Wild Target is a 2010 black comedy film directed by Jonathan Lynn and starring Bill Nighy, Emily Blunt, Rupert Grint, Eileen Atkins, Martin Freeman, and Rupert Everett. It is based on the 1993 French film. Lucinda Coxon wrote the screenplay, and it was produced by Martin Pope and Michael Rose.

Production began shooting in London on 16 September 2008. Filming also took place on the Isle of Man.

Plot
Victor Maynard (Bill Nighy) is a reclusive hit-man perpetuating a family line of professional assassins. His father, a well-known assassin, is deceased, but he operates under the constant watchful gaze of his domineering mother, Louisa (Eileen Atkins), who wants him to preserve the family reputation.

Rose (Emily Blunt) is an ingenious con artist, who manages to sell a fake Rembrandt, painted by her friend in the Restoration Department of the National Gallery, to Ferguson (Rupert Everett), a billionaire, for £900,000. Ferguson responds by hiring Victor to assassinate her. Victor takes the contract, but misses several opportunities to kill her, finally giving up the attempt entirely as he falls in love with his intended victim.

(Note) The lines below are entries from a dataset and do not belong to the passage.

(* ===== verification/WindowTheorems.v ===== *)
(** * The window implements a finite set

    The abstract window is its latest sequence number and a finite set of marked
    numbers; [fp_window] with its ring of bits, rotating summary word and counter
    refines it. *)

From S2P Require Import Prelude Platform Window WindowFacts WindowSpec WindowMarks.

(** ** Abstract specification *)
Record spec_window := { sp_head : Z; sp_set : gset Z }.

Inductive wnd_op :=
| OpMark (seqno : Z)
| OpMarkBulk (seqno amount : Z)
| OpClear (seqno : Z)
| OpAdvance (amount : Z)
| OpReset (head : Z).

(** How far behind the head a number is, as a signed difference. *)
Definition sp_age (a : spec_window) (s : Z) : Z := s64 (sp_head a - s).

(** The documented obligations of the caller. *)
Definition sp_allowed (a : spec_window) (o : wnd_op) : Prop :=
  match o with
  | OpMark s => 0 ≤ s < 2 ^ 64 ∧ 0 ≤ sp_age a s < 192 ∧ s ∉ sp_set a
  | OpMarkBulk s n => 0 ≤ s < 2 ^ 64 ∧ 1 ≤ n ≤ sp_age a s + 1 ∧ sp_age a s < 192 ∧ stretch_set s n ## sp_set a
  | OpClear s => s ∈ sp_set a
  | OpAdvance n => 0 ≤ n ∧ sp_head a + n < 2 ^ 64 ∧ set_Forall (λ s, sp_age a s + n < 192) (sp_set a)
  | OpReset h => 0 ≤ h < 2 ^ 64
  end.

#[export] Instance sp_allowed_dec a o : Decision (sp_allowed a o).
Proof. destruct o; simpl; apply _. Defined.

Definition sp_step (a : spec_window) (o : wnd_op) : spec_window :=
  match o with
  | OpMark s => {| sp_head := sp_head a; sp_set := {[ s ]} ∪ sp_set a |}
  | OpMarkBulk s n => {| sp_head := sp_head a; sp_set := stretch_set s n ∪ sp_set a |}
  | OpClear s => {| sp_head := sp_head a; sp_set := sp_set a ∖ {[ s ]} |}
  | OpAdvance n => {| sp_head := sp_head a + n; sp_set := sp_set a |}
  | OpReset h => {| sp_head := h; sp_set := ∅ |}
  end.

(** A sequence of operations, each allowed where it happens. *)
Inductive sp_run : spec_window → list wnd_op → spec_window → Prop :=
| sp_done a : sp_run a [] a
| sp_next a o os a' : sp_allowed a o → sp_run (sp_step a o) os a' → sp_run a (o :: os) a'.

(** The run of an explicit list, checked. *)
Fixpoint sp_check (a : spec_window) (os : list wnd_op) : bool :=
  match os with
  | [] => true
  | o :: os' => bool_decide (sp_allowed a o) && sp_check (sp_step a o) os'
  end.

Lemma sp_check_run os : ∀ a, sp_check a os = true → sp_run a os (foldl sp_step a os).
Proof.
  induction os as [|o os IH]; intros a Hc; simpl in *; [constructor|].
  apply andb_true_iff in Hc as [Ho%bool_decide_eq_true_1 Hc]. constructor; auto.
Qed.

(** ** The implementation *)
Section impl.
Context {C : Type}.

Definition run_op (o : wnd_op) : M C fp_window unit :=
  match o with
  | OpMark s => wnd_mark s
  | OpMarkBulk s n => wnd_mark_bulk s n
  | OpClear s => wnd_clear s
  | OpAdvance n => wnd_advance n
  | OpReset h => wnd_reset h
  end.

Fixpoint run_ops (os : list wnd_op) : M C fp_window unit :=
  match os with
  | [] => mret tt
  | o :: os' => run_op o;; run_ops os'
  end.
End impl.

(** The abstraction relation. *)
Definition represents (w : fp_window) (a : spec_window) : Prop :=
  wnd_wf w ∧ head w = sp_head a ∧ wnd_set w = sp_set a.

Lemma represents_age w a s : represents w a → 0 ≤ s < 2 ^ 64 → 0 ≤ sp_age a s →
  sage w s = sp_age a s ∧ age w s = sp_age a s.
Proof.
  intros (Hw & Eh & _) Hs Ha. unfold sage, age, sp_age in *. rewrite Eh. split; [done|]. mlia.
Qed.

Lemma run_op_refines {C} w a o : represents w a → sp_allowed a o →
  ∃ w', run_op (C:=C) o w = Some (tt, w', []) ∧ represents w' (sp_step a o).
Proof.
  intros Hr Ho. pose proof Hr as (Hw & Eh & Es). unfold represents. destruct o as [s|s n|s|n|h]; simpl in *.
  - destruct Ho as (H1 & H2 & H3). destruct (represents_age w a s Hr H1 ltac:(lia)) as [_ Ea].
    rewrite <- Es in H3. destruct (wnd_mark_spec (C:=C) w s Hw H1 ltac:(lia) H3) as (w' & E & Hw' & E1 & E2 & _).
    exists w'. split_and!; [done|done|congruence|]. rewrite E2. by rewrite Es.
  - destruct Ho as (H1 & H2 & H3 & H4). destruct (represents_age w a s Hr H1 ltac:(lia)) as [Ea _].
    rewrite <- Es in H4. destruct (wnd_mark_bulk_spec (C:=C) w s n Hw H1 ltac:(lia) ltac:(lia) ltac:(lia) H4) as (w' & E & Hw' & E1 & E2).
    exists w'. split_and!; [done|done|congruence|]. rewrite E2. by rewrite Es.
  - rewrite <- Es in Ho. destruct (wnd_clear_spec (C:=C) w s Hw Ho) as (w' & E & Hw' & E1 & E2 & _).
    exists w'. split_and!; [done|done|congruence|]. rewrite E2. by rewrite Es.
  - destruct Ho as (H1 & H2 & H3). destruct (wnd_advance_spec (C:=C) w n Hw H1 ltac:(lia)) as (w' & E & Hw' & E1 & E2 & _).
    { intros s Hin. destruct (sage_in_set w s Hw Hin) as [Ea ?]. rewrite <- Ea. rewrite Es in Hin. specialize (H3 s Hin).
      unfold sp_age in H3. rewrite <- Eh in H3. exact H3. }
    exists w'. split_and!; [done|done|congruence|congruence].
  - destruct (wnd_reset_spec (C:=C) w h Ho) as (w' & E & Hw' & E1 & E2 & _). by exists w'.
Qed.

(** C12. Refinement: every sequence of permitted window operations (mark, mark a
    stretch, clear, advance, reset) runs without a failed check, and the window
    ends up representing exactly the set and head that the abstract operations
    give. *)
Theorem window_refines_set {C} w a os a' :
  represents w a → sp_run a os a' →
  ∃ w', run_ops (C:=C) os w = Some (tt, w', []) ∧ represents w' a'.
Proof.
  intros Hr Hrun. revert w Hr. induction Hrun as [a|a o os a' Ho _ IH]; intros w Hr; [by exists w|].
  destruct (run_op_refines (C:=C) w a o Hr Ho) as (w1 & E1 & Hr1). destruct (IH w1 Hr1) as (w2 & E2 & Hr2).
  exists w2. split; [|done]. cbn [run_ops]. munfold. by rewrite E1, E2.
Qed.

(** A fresh window. *)
Definition window0 : fp_window :=
  {| marked := replicate 4 0; summary := 0; head := 1000; head_word := 3; num_marked := 0 |}.
Definition spec0 : spec_window := {| sp_head := 1000; sp_set := ∅ |}.

Lemma window0_represents : represents window0 spec0.
Proof.
  destruct (wnd_reset_spec (C:=False) window0 1000 ltac:(lia)) as (w' & E & Hw & Eh & Es & _).
  assert (wnd_reset (C:=False) 1000 window0 = Some (tt, window0, [])) as E0 by (vm_compute; reflexivity).
  rewrite E0 in E. injection E as <-. done.
Qed.

Definition ops0 : list wnd_op := [OpMark 1000; OpMarkBulk 900 70; OpClear 905; OpAdvance 90].

Lemma window_refines_set_witness : ∃ a', sp_run spec0 ops0 a' ∧ sp_head a' = 1090 ∧ 906 ∈ sp_set a' ∧
  ∃ w', run_ops (C:=False) ops0 window0 = Some (tt, w', []) ∧ represents w' a'.
Proof.
  exists (foldl sp_step spec0 ops0).
  assert (sp_run spec0 ops0 (foldl sp_step spec0 ops0)) as Hrun.
  { apply sp_check_run. vm_compute. reflexivity. }
  split; [exact Hrun|]. split; [reflexivity|]. split; [apply (bool_decide_unpack _); vm_compute; exact I|].
  exact (window_refines_set window0 spec0 ops0 _ window0_represents Hrun).
Defined.

(** ** Queries *)

(** The queries answer from the represented set: [wnd_at_or_before] finds
    the latest mark at or before a number (or reports none), [wnd_at_or_after]
    the earliest one at or after it, and bit [i] of [wnd_get_mask] is the mark of
    the number [63 - i] before the position; none of them changes the window. *)
Theorem window_queries {C} w a s :
  represents w a → 0 ≤ s < 2 ^ 64 → 0 ≤ sp_age a s →
  (∃ r, wnd_at_or_before (C:=C) s w = Some (r, w, []) ∧ prev_marked w s r) ∧
  (∃ o, wnd_at_or_after (C:=C) s w = Some (o, w, []) ∧ next_marked w s o) ∧
  (∀ i, 0 ≤ i < 64 → Z.testbit (wnd_get_mask w s) i = bool_decide (u64 (s - 63 + i) ∈ sp_set a)).
Proof.
  intros Hr Hs Ha. destruct (represents_age w a s Hr Hs Ha) as [E _]. destruct Hr as (Hw & _ & Es). split_and!.
  - apply wnd_at_or_before_spec; [done..|lia].
  - by apply wnd_at_or_after_spec.
  - intros i Hi. rewrite <- Es. by apply wnd_get_mask_spec.
Qed.

Lemma window_queries_witness :
  represents window0 spec0 ∧ ∃ o, wnd_at_or_after (C:=False) 990 window0 = Some (o, window0, []) ∧ next_marked window0 990 o.
Proof.
  split; [exact window0_represents|].
  destruct (window_queries (C:=False) window0 spec0 990 window0_represents) as (_ & H & _);
    [split; vm_compute; congruence|vm_compute; congruence|exact H].
Defined.

(** Advancing the head across 2^64 breaks the window: the word shift wraps
    around, all marks are erased although they are inside the new window, and the
    counter still counts them. *)
Theorem window_advance_wrap :
  let w := {| marked := [0; 0; 0; 2 ^ 63]; summary := 1; head := 2 ^ 64 - 1; head_word := 3; num_marked := 1 |} in
  wnd_set w = {[ 2 ^ 64 - 1 ]} ∧
  (λ r, let '(_, w', l) := r in (wnd_num_marked w', bool_decide (wnd_set w' = ∅), l)) <$> wnd_advance (C:=False) 1 w
    = Some (1, true, [EvBug "wnd_advance: marks left"]).
Proof. split; vm_compute; reflexivity. Qed.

Thwarting another assassin's attempt to kill Rose, Victor encounters Tony (Rupert Grint), an apparently homeless young man, who is thrown into the already complex lives of Victor and Rose. For a while Victor mistakenly wonders if he is sexually attracted to Tony, but later adopts the young man as a protégé and apprentice in the assassination business.

Ferguson, still determined to have his revenge, hires Dixon (Martin Freeman), reputed to be second only to Victor Maynard in proficiency, to kill both Rose and Victor. While staying at a luxurious hotel to hide from Ferguson's men, the trio are discovered and Ferguson chases them in the street, resulting in a car crash where Ferguson becomes grievously  injured, and the trio successfully escapes. The action moves from London to the Maynard family home deep in the English countryside, where the farce genre of the film becomes centerpiece, as Louisa Maynard returns to the house, and Dixon (with a henchman) also discovers the location.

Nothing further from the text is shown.